Recent advances in wireless networking, microfabrication (e.g. MEMS),
and embedded processing have enabled a new generation of sensor
networks for a wide range of tracking and identification problems in
both civilian and military applications, including human-aware
environments, intelligent transportation grids, factory
condition-based monitoring and maintenance, and battlefield
situational awareness. However, unlike centralized sensor platforms,
distributed sensor nets are characterized by limited battery power,
frequent node attrition, and variable data and communication quality.

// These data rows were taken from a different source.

(* ===== verification/Thread.v ===== *)
(** * Threads and the cooperative scheduler
      (kernel/mcsos_thread.c, include/mcsos_thread.h, arch/x86_64/context_switch.S)

    Thread objects live in a heap and the ready queue is linked through their
    [next] fields; the scheduler object is reached through a pointer that may be
    NULL.  The register context of the processor is part of the state, so a
    context switch saves and loads it. *)

From Stdlib Require Import ZArith Lia String.
From stdpp Require Import base list numbers option gmap strings.
From S2P Require Import Prelude.

Local Open Scope Z_scope.
Local Open Scope cm_scope.

Definition MCSOS_THREAD_MAGIC : Z := 0x4d43534f53544852.
Definition MCSOS_STACK_ALIGN : Z := 16.
Definition MCSOS_MIN_KERNEL_STACK : Z := 4096.

Inductive mcsos_thread_state :=
| MCSOS_THREAD_NEW | MCSOS_THREAD_READY | MCSOS_THREAD_RUNNING
| MCSOS_THREAD_BLOCKED | MCSOS_THREAD_ZOMBIE.

#[global] Instance thread_state_eq_dec : EqDecision mcsos_thread_state.
Proof. solve_decision. Defined.

Definition MCSOS_SCHED_EINVAL : Z := -1.
Definition MCSOS_SCHED_ESTATE : Z := -2.
Definition MCSOS_SCHED_ESTACK : Z := -3.
Definition MCSOS_SCHED_ECORRUPT : Z := -4.

Record mcsos_context := mk_context {
  c_rsp : Z; c_rbp : Z; c_rbx : Z; c_r12 : Z; c_r13 : Z; c_r14 : Z; c_r15 : Z; c_rip : Z
}.

Definition zero_context : mcsos_context := mk_context 0 0 0 0 0 0 0 0.

Record mcsos_thread := mk_thread {
  t_magic : Z;
  t_id : Z;
  t_name : string;
  t_state : mcsos_thread_state;
  t_context : mcsos_context;
  t_entry : ptr Z;
  t_arg : Z;
  t_stack_base : Z;
  t_stack_size : Z;
  t_next : ptr Z;
  t_switches : Z;
  t_ticks : Z;
  t_exit_code : Z
}.

Record mcsos_scheduler := mk_sched {
  s_current : ptr Z;
  s_idle : ptr Z;
  s_ready_head : ptr Z;
  s_ready_tail : ptr Z;
  s_next_id : Z;
  s_runnable_count : Z;
  s_context_switches : Z;
  s_ticks : Z;
  s_initialized : Z
}.

(** Thread objects, the scheduler object, stack words, the processor's registers
    and whether [g_active_sched] points to the scheduler. *)
Record kstate := mk_k {
  k_threads : gmap Z mcsos_thread;
  k_sched : mcsos_scheduler;
  k_stack : gmap Z Z;
  k_cpu : mcsos_context;
  k_active : bool
}.

(** ** Field updates *)

Definition set_state (st : mcsos_thread_state) (t : mcsos_thread) : mcsos_thread :=
  mk_thread (t_magic t) (t_id t) (t_name t) st (t_context t) (t_entry t) (t_arg t)
    (t_stack_base t) (t_stack_size t) (t_next t) (t_switches t) (t_ticks t) (t_exit_code t).

Definition set_next (n : ptr Z) (t : mcsos_thread) : mcsos_thread :=
  mk_thread (t_magic t) (t_id t) (t_name t) (t_state t) (t_context t) (t_entry t) (t_arg t)
    (t_stack_base t) (t_stack_size t) n (t_switches t) (t_ticks t) (t_exit_code t).

Definition set_context (c : mcsos_context) (t : mcsos_thread) : mcsos_thread :=
  mk_thread (t_magic t) (t_id t) (t_name t) (t_state t) c (t_entry t) (t_arg t)
    (t_stack_base t) (t_stack_size t) (t_next t) (t_switches t) (t_ticks t) (t_exit_code t).

Definition incr_switches (t : mcsos_thread) : mcsos_thread :=
  mk_thread (t_magic t) (t_id t) (t_name t) (t_state t) (t_context t) (t_entry t) (t_arg t)
    (t_stack_base t) (t_stack_size t) (t_next t) (u64 (t_switches t + 1)) (t_ticks t) (t_exit_code t).

Definition incr_thread_ticks (t : mcsos_thread) : mcsos_thread :=
  mk_thread (t_magic t) (t_id t) (t_name t) (t_state t) (t_context t) (t_entry t) (t_arg t)
    (t_stack_base t) (t_stack_size t) (t_next t) (t_switches t) (u64 (t_ticks t + 1)) (t_exit_code t).

Definition set_current (p : ptr Z) (sc : mcsos_scheduler) : mcsos_scheduler :=
  mk_sched p (s_idle sc) (s_ready_head sc) (s_ready_tail sc) (s_next_id sc)
    (s_runnable_count sc) (s_context_switches sc) (s_ticks sc) (s_initialized sc).

Definition set_queue (h t : ptr Z) (n : Z) (sc : mcsos_scheduler) : mcsos_scheduler :=
  mk_sched (s_current sc) (s_idle sc) h t (s_next_id sc)
    n (s_context_switches sc) (s_ticks sc) (s_initialized sc).

Definition incr_context_switches (sc : mcsos_scheduler) : mcsos_scheduler :=
  mk_sched (s_current sc) (s_idle sc) (s_ready_head sc) (s_ready_tail sc) (s_next_id sc)
    (s_runnable_count sc) (u64 (s_context_switches sc + 1)) (s_ticks sc) (s_initialized sc).

Definition incr_ticks (sc : mcsos_scheduler) : mcsos_scheduler :=
  mk_sched (s_current sc) (s_idle sc) (s_ready_head sc) (s_ready_tail sc) (s_next_id sc)
    (s_runnable_count sc) (s_context_switches sc) (u64 (s_ticks sc + 1)) (s_initialized sc).

(** ** Access through pointers *)

Definition rd_thread (p : ptr Z) : M kstate mcsos_thread :=
  match p with
  | None => ub
  | Some a =>
      let* k := deref in
      match k_threads k !! a with Some t => ret t | None => ub end
  end.

Definition wr_thread (p : ptr Z) (t : mcsos_thread) : M kstate unit :=
  match p with
  | None => ub
  | Some a =>
      let* k := deref in
      match k_threads k !! a with
      | Some _ => store (mk_k (<[a := t]> (k_threads k)) (k_sched k) (k_stack k) (k_cpu k) (k_active k))
      | None => ub
      end
  end.

Definition upd_thread (p : ptr Z) (f : mcsos_thread → mcsos_thread) : M kstate unit :=
  let* t := rd_thread p in wr_thread p (f t).

Definition rd_sched : M kstate mcsos_scheduler := let* k := deref in ret (k_sched k).

Definition upd_sched (f : mcsos_scheduler → mcsos_scheduler) : M kstate unit :=
  let* k := deref in
  store (mk_k (k_threads k) (f (k_sched k)) (k_stack k) (k_cpu k) (k_active k)).

Definition valid_thread_object (thread : ptr Z) : M kstate bool :=
  match thread with
  | None => ret false
  | Some _ => let* t := rd_thread thread in ret (t_magic t =? MCSOS_THREAD_MAGIC)
  end.

(** [sched == NULL || sched->initialized == 0], [None] for NULL. *)
Definition sched_unusable (sched : ptr unit) : M kstate bool :=
  match sched with
  | None => ret true
  | Some _ => let* sc := rd_sched in ret (s_initialized sc =? 0)
  end.

(** ** Operations *)

Definition align_down_uintptr (value alignment : Z) : Z :=
  Z.land value (wnot 64 (u64 (alignment - 1))).

Definition boot_object : mcsos_thread :=
  mk_thread MCSOS_THREAD_MAGIC 0 "boot" MCSOS_THREAD_RUNNING zero_context None 0 0 0 None 0 0 0.

Definition mcsos_scheduler_init (sched : ptr unit) (boot_thread : ptr Z) : M kstate unit :=
  match sched, boot_thread with
  | Some _, Some _ =>
      wr_thread boot_thread boot_object ;;
      let* k := deref in
      store (mk_k (k_threads k) (mk_sched boot_thread boot_thread None None 1 0 0 0 1)
               (k_stack k) (k_cpu k) true)
  | _, _ => fail MCSOS_SCHED_EINVAL
  end.

Section switch.
(** Addresses the linker assigns: label [1:] of the switch, the trampoline. *)
Context (resume_rip trampoline_rip : Z).

Definition mcsos_context_switch (old_thread next_thread : ptr Z) : M kstate unit :=
  let* k := deref in
  let cpu := k_cpu k in
  upd_thread old_thread (set_context (mk_context (c_rsp cpu) (c_rbp cpu) (c_rbx cpu) (c_r12 cpu)
    (c_r13 cpu) (c_r14 cpu) (c_r15 cpu) resume_rip)) ;;
  let* t := rd_thread next_thread in
  let* k := deref in
  store (mk_k (k_threads k) (k_sched k) (k_stack k) (t_context t) (k_active k)).

(** [stack_base] is 0 for NULL. *)
Definition mcsos_thread_prepare (thread : ptr Z) (name : string) (entry : ptr Z) (arg stack_base stack_size id : Z)
    : M kstate unit :=
  match thread, entry with
  | Some _, Some _ =>
      fail_if (stack_base =? 0) MCSOS_SCHED_EINVAL ;;
      fail_if (stack_size <? MCSOS_MIN_KERNEL_STACK) MCSOS_SCHED_ESTACK ;;
      let low := stack_base in
      let high := u64 (low + stack_size) in
      fail_if (high <=? low) MCSOS_SCHED_ESTACK ;;
      let top := align_down_uintptr high MCSOS_STACK_ALIGN in
      fail_if (top <=? u64 (low + 128)) MCSOS_SCHED_ESTACK ;;
      let top := u64 (top - 8) in
      let* k := deref in
      store (mk_k (k_threads k) (k_sched k) (<[top := 0]> (k_stack k)) (k_cpu k) (k_active k)) ;;
      wr_thread thread (mk_thread MCSOS_THREAD_MAGIC id name MCSOS_THREAD_NEW
        (mk_context top 0 0 0 0 0 0 trampoline_rip) entry arg stack_base stack_size None 0 0 0)
  | _, _ => fail MCSOS_SCHED_EINVAL
  end.

(** The argument of the entry the trampoline calls, before its [hlt] loop. *)
Definition mcsos_thread_trampoline : M kstate (option (Z * Z)) :=
  let* k := deref in
  if k_active k then
    let self := s_current (k_sched k) in
    let* valid := valid_thread_object self in
    if valid then
      let* t := rd_thread self in
      ret (option_map (λ f, (f, t_arg t)) (t_entry t))
    else ret None
  else ret None.

Definition mcsos_sched_enqueue (sched : ptr unit) (thread : ptr Z) : M kstate unit :=
  let* bad := sched_unusable sched in
  fail_if bad MCSOS_SCHED_EINVAL ;;
  let* valid := valid_thread_object thread in
  fail_if (negb valid) MCSOS_SCHED_EINVAL ;;
  let* t := rd_thread thread in
  fail_if (negb (bool_decide (t_state t = MCSOS_THREAD_NEW))
    && negb (bool_decide (t_state t = MCSOS_THREAD_READY))
    && negb (bool_decide (t_state t = MCSOS_THREAD_BLOCKED))) MCSOS_SCHED_ESTATE ;;
  upd_thread thread (set_state MCSOS_THREAD_READY) ;;
  upd_thread thread (set_next None) ;;
  let* sc := rd_sched in
  match s_ready_tail sc with
  | None => upd_sched (set_queue thread thread (u64 (s_runnable_count sc + 1)))
  | Some _ =>
      upd_thread (s_ready_tail sc) (set_next thread) ;;
      upd_sched (set_queue (s_ready_head sc) thread (u64 (s_runnable_count sc + 1)))
  end.

Definition mcsos_sched_pick_next (sched : ptr unit) : M kstate (ptr Z) :=
  let* bad := sched_unusable sched in
  if bad then ret None
  else
    let* sc := rd_sched in
    match s_ready_head sc with
    | None => ret (s_idle sc)
    | Some _ =>
        let thread := s_ready_head sc in
        let* t := rd_thread thread in
        upd_sched (set_queue (t_next t) (if t_next t then s_ready_tail sc else None) (s_runnable_count sc)) ;;
        upd_thread thread (set_next None) ;;
        let* sc := rd_sched in
        upd_sched (set_queue (s_ready_head sc) (s_ready_tail sc)
          (if 0 <? s_runnable_count sc then s_runnable_count sc - 1 else s_runnable_count sc)) ;;
        ret thread
    end.

(** The guard of the operations on the current thread. *)
Definition current_guard (sched : ptr unit) : M kstate mcsos_scheduler :=
  let* bad := sched_unusable sched in
  fail_if bad MCSOS_SCHED_EINVAL ;;
  let* sc := rd_sched in
  let* valid := valid_thread_object (s_current sc) in
  fail_if (negb valid) MCSOS_SCHED_EINVAL ;;
  ret sc.

Definition mcsos_sched_yield (sched : ptr unit) : M kstate unit :=
  let* sc := current_guard sched in
  let old_thread := s_current sc in
  let* next_thread := mcsos_sched_pick_next sched in
  let* valid := valid_thread_object next_thread in
  fail_if (negb valid) MCSOS_SCHED_ECORRUPT ;;
  if bool_decide (next_thread = old_thread) then upd_thread old_thread (set_state MCSOS_THREAD_RUNNING)
  else
    let* t := rd_thread old_thread in
    (if bool_decide (t_state t = MCSOS_THREAD_RUNNING) && negb (bool_decide (old_thread = s_idle sc)) then
       upd_thread old_thread (set_state MCSOS_THREAD_READY) ;;
       mcsos_sched_enqueue sched old_thread
     else ret tt) ;;
    upd_thread next_thread (set_state MCSOS_THREAD_RUNNING) ;;
    upd_sched (set_current next_thread) ;;
    upd_thread old_thread incr_switches ;;
    upd_thread next_thread incr_switches ;;
    upd_sched incr_context_switches ;;
    mcsos_context_switch old_thread next_thread.

Definition mcsos_sched_tick (sched : ptr unit) : M kstate unit :=
  let* sc := current_guard sched in
  upd_sched incr_ticks ;;
  upd_thread (s_current sc) incr_thread_ticks.

Definition mcsos_thread_block_current (sched : ptr unit) : M kstate unit :=
  let* sc := current_guard sched in
  fail_if (bool_decide (s_current sc = s_idle sc)) MCSOS_SCHED_ESTATE ;;
  upd_thread (s_current sc) (set_state MCSOS_THREAD_BLOCKED) ;;
  mcsos_sched_yield sched.

Definition mcsos_thread_mark_ready (sched : ptr unit) (thread : ptr Z) : M kstate unit :=
  let* valid := valid_thread_object thread in
  fail_if (negb valid) MCSOS_SCHED_EINVAL ;;
  let* t := rd_thread thread in
  fail_if (negb (bool_decide (t_state t = MCSOS_THREAD_BLOCKED))) MCSOS_SCHED_ESTATE ;;
  mcsos_sched_enqueue sched thread.

End switch.

(** The loops over the queue; [None] when the fuel ends first. *)
Fixpoint count_loop (fuel : nat) (cursor : ptr Z) (count : Z) : M kstate (option Z) :=
  match cursor, fuel with
  | None, _ => ret (Some count)
  | Some _, O => ret None
  | Some _, S fuel => let* t := rd_thread cursor in count_loop fuel (t_next t) (u64 (count + 1))
  end.

Definition mcsos_sched_ready_count (fuel : nat) (sched : ptr unit) : M kstate (option Z) :=
  let* bad := sched_unusable sched in
  if bad then ret (Some 0)
  else let* sc := rd_sched in count_loop fuel (s_ready_head sc) 0.

Fixpoint validate_loop (fuel : nat) (sc : mcsos_scheduler) (cursor last : ptr Z) (count : Z)
    : M kstate (option (ptr Z * Z)) :=
  match cursor, fuel with
  | None, _ => ret (Some (last, count))
  | Some _, O => ret None
  | Some _, S fuel =>
      let* valid := valid_thread_object cursor in
      let* t := rd_thread cursor in
      fail_if (negb valid || negb (bool_decide (t_state t = MCSOS_THREAD_READY))) MCSOS_SCHED_ECORRUPT ;;
      fail_if (bool_decide (cursor = s_current sc)) MCSOS_SCHED_ECORRUPT ;;
      let count := u64 (count + 1) in
      fail_if (u64 (s_runnable_count sc + 1) <? count) MCSOS_SCHED_ECORRUPT ;;
      validate_loop fuel sc (t_next t) cursor count
  end.

(** The loop leaves after [runnable_count + 2] rounds at the latest. *)
Definition validate_fuel (sc : mcsos_scheduler) : nat := Z.to_nat (u64 (s_runnable_count sc + 1) + 2).

Definition mcsos_sched_validate (sched : ptr unit) : M kstate unit :=
  let* sc := current_guard sched in
  let* r := validate_loop (validate_fuel sc) sc (s_ready_head sc) None 0 in
  match r with
  | None => ub
  | Some (last, count) =>
      fail_if (negb (bool_decide (last = s_ready_tail sc))) MCSOS_SCHED_ECORRUPT ;;
      fail_if (negb (count =? s_runnable_count sc)) MCSOS_SCHED_ECORRUPT
  end.

(** ** Start-up (kernel/core/kmain.c) *)

(** [next_id++] on the scheduler object. *)
Definition take_id : M kstate Z :=
  let* sc := rd_sched in
  upd_sched (λ sc, mk_sched (s_current sc) (s_idle sc) (s_ready_head sc) (s_ready_tail sc)
    (u64 (s_next_id sc + 1)) (s_runnable_count sc) (s_context_switches sc) (s_ticks sc) (s_initialized sc)) ;;
  ret (s_next_id sc).

(** The result is the ready count that is logged; three rounds suffice for two
    threads. *)
Definition m9_scheduler_bootstrap (trampoline_rip g_boot_thread g_thread_a g_thread_b : Z)
    (m9_demo_thread_a m9_demo_thread_b g_stack_a g_stack_b : Z) : M kstate (option Z) :=
  or_panic (mcsos_scheduler_init (Some tt) (Some g_boot_thread)) ;;
  let* id := take_id in
  or_panic (mcsos_thread_prepare trampoline_rip (Some g_thread_a) "demo-a" (Some m9_demo_thread_a) 0
    g_stack_a 8192 id) ;;
  let* id := take_id in
  or_panic (mcsos_thread_prepare trampoline_rip (Some g_thread_b) "demo-b" (Some m9_demo_thread_b) 0
    g_stack_b 8192 id) ;;
  or_panic (mcsos_sched_enqueue (Some tt) (Some g_thread_a)) ;;
  or_panic (mcsos_sched_enqueue (Some tt) (Some g_thread_b)) ;;
  or_panic (mcsos_sched_validate (Some tt)) ;;
  mcsos_sched_ready_count 3 (Some tt).
(* ===== verification/ThreadProof.v ===== *)
(** * The scheduler as a FIFO queue
      (kernel/mcsos_thread.c)

    The linked ready queue represents a list of threads; the operations are
    proved to implement a round-robin scheduler on that list, which saves and
    restores the registers of the threads it switches between. *)

From Stdlib Require Import ZArith Lia.
From stdpp Require Import base list numbers option gmap strings fin_maps.
From S2P Require Import Prelude Thread.

Local Open Scope Z_scope.
Local Open Scope cm_scope.

(** ** Specification *)

(** What the scheduler promises of a thread object: nothing before it is
    prepared, then its state and saved registers. *)
Definition view (t : mcsos_thread) : option (mcsos_thread_state * mcsos_context) :=
  if t_magic t =? MCSOS_THREAD_MAGIC then Some (t_state t, t_context t) else None.

Record asched := mk_a {
  a_cur : Z;
  a_idle : Z;
  a_queue : list Z;
  a_threads : gmap Z (option (mcsos_thread_state * mcsos_context));
  a_cpu : mcsos_context
}.

Definition resumed (resume_rip : Z) (c : mcsos_context) : mcsos_context :=
  mk_context (c_rsp c) (c_rbp c) (c_rbx c) (c_r12 c) (c_r13 c) (c_r14 c) (c_r15 c) resume_rip.

Inductive sop := SEnqueue (x : ptr Z) | SMarkReady (x : ptr Z) | SYield | STick | SBlock.

(** Whether a thread in this state may enter the queue. *)
Definition enters (o : sop) (st : mcsos_thread_state) : bool :=
  match o, st with
  | SEnqueue _, (MCSOS_THREAD_NEW | MCSOS_THREAD_READY | MCSOS_THREAD_BLOCKED) => true
  | SMarkReady _, MCSOS_THREAD_BLOCKED => true
  | _, _ => false
  end.

Definition spec_enter (a : asched) (o : sop) (x : ptr Z) : res unit * asched :=
  match x ≫= λ y, a_threads a !! y ≫= λ v, v ≫= λ sc, Some (y, sc) with
  | None => (Err MCSOS_SCHED_EINVAL, a)
  | Some (y, (st, c)) =>
      if enters o st then
        (Ok tt, mk_a (a_cur a) (a_idle a) (a_queue a ++ [y])
          (<[y := Some (MCSOS_THREAD_READY, c)]> (a_threads a)) (a_cpu a))
      else (Err MCSOS_SCHED_ESTATE, a)
  end.

(** The current thread leaves in state [st], the head of the queue or the idle
    thread runs. *)
Definition switch_to (rip : Z) (st : mcsos_thread_state) (a : asched) (n : Z) (q : list Z) : asched :=
  match a_threads a !! n with
  | Some (Some (_, c)) =>
      mk_a n (a_idle a) q
        (<[n := Some (MCSOS_THREAD_RUNNING, c)]>
          (<[a_cur a := Some (st, resumed rip (a_cpu a))]> (a_threads a))) c
  | _ => a
  end.

Definition spec_leave (rip : Z) (st : mcsos_thread_state) (requeue : bool) (a : asched) : asched :=
  let again := if requeue then [a_cur a] else [] in
  match a_queue a with
  | [] => if decide (a_idle a = a_cur a) then a else switch_to rip st a (a_idle a) again
  | n :: q => switch_to rip st a n (q ++ again)
  end.

Definition spec_sop (rip : Z) (a : asched) (o : sop) : res unit * asched :=
  match o with
  | SEnqueue x | SMarkReady x => spec_enter a o x
  | STick => (Ok tt, a)
  | SYield =>
      (Ok tt, if decide (a_cur a = a_idle a) then spec_leave rip MCSOS_THREAD_RUNNING false a
              else spec_leave rip MCSOS_THREAD_READY true a)
  | SBlock =>
      if decide (a_cur a = a_idle a) then (Err MCSOS_SCHED_ESTATE, a)
      else (Ok tt, spec_leave rip MCSOS_THREAD_BLOCKED false a)
  end.

Fixpoint spec_sops (rip : Z) (a : asched) (os : list sop) : list (res unit) * asched :=
  match os with
  | [] => ([], a)
  | o :: os =>
      let '(r, a1) := spec_sop rip a o in
      let '(rs, a2) := spec_sops rip a1 os in (r :: rs, a2)
  end.

(** Pointers that are passed lead to objects, and a queued thread is not
    enqueued again. *)
Definition sop_ok (a : asched) (o : sop) : Prop :=
  match o with
  | SEnqueue (Some y) => is_Some (a_threads a !! y) ∧ y ∉ a_queue a
  | SMarkReady (Some y) => is_Some (a_threads a !! y)
  | _ => True
  end.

To scale up to more realistic tracking and classification applications
involving tens of thousands of sensors, heterogeneous sensing
modalities, multiple targets, and non-uniform spatio-temporal scales,
these systems have to rely primarily on collaboration among
distributed sensors to significantly improve tracking accuracy and
reduce detection latency.
The Xerox PARC Collaborative Sensing Project has taken a systemic
approach to address key CSIP issues of representing, processing,
storing, and querying spatially distributed, multi-modal information
from a sensor field. To extract reliable and timely information from a
sensor field, CSIP must suport cross-node data aggregation,
asynchronous execution, and progressive accuracy. We have developed
information driven sensor querying (IDSQ) as a mechanism for mediating
between data and queries in the network. IDSQ dynamically tasks
sensor nodes to maximize information gain while minimizing latency and
bandwidth consumption, thereby realizing energy-aware and low-latency
computation and communication. In this talk, I will describe the
theory, algorithms, as well as experimental results from a recent
DARPA field test and from a testbed of electro-mechanical machine
diagnosis.
About the Speaker
Feng Zhao is a Principal Scientist in the Systems and Practices
Laboratory at Xerox PARC. Dr. Zhao leads the Collaborative Sensing
and Smart Matter Diagnostics Projects that investigate how MEMS sensor
and networking technology can change the way we build and interact
with physical devices and environments. His research interest
includes distributed sensor data processing, diagnostics, qualitative
reasoning, and control of dynamical systems.
Dr. Zhao received his PhD in Electrical Engineering and Computer
Science from MIT in 1992, where he developed one of the first
algorithms for fast N-body computation in three spatial dimensions and
for phase-space nonlinear control synthesis. From 1992 to 1999, he
was Assistant and Associate Professor of Computer and Information
Science at Ohio State University. His INSIGHT Group developed the SAL
software tool for rapid prototyping of spatio-temporal data analysis
applications; the tool is being used by a number of other research
groups. Currently, he is also a Consulting Associate Professor of
Computer Science at Stanford.
Dr. Zhao was National Science Foundation and Office of Naval Research
Young Investigators, and an Alfred P. Sloan Research Fellow in
Computer Science. He has authored or co-authored over 60 peer-reviewed
technical papers in the areas of sensor networks, artificial
intelligence, nonlinear control, and programming tools.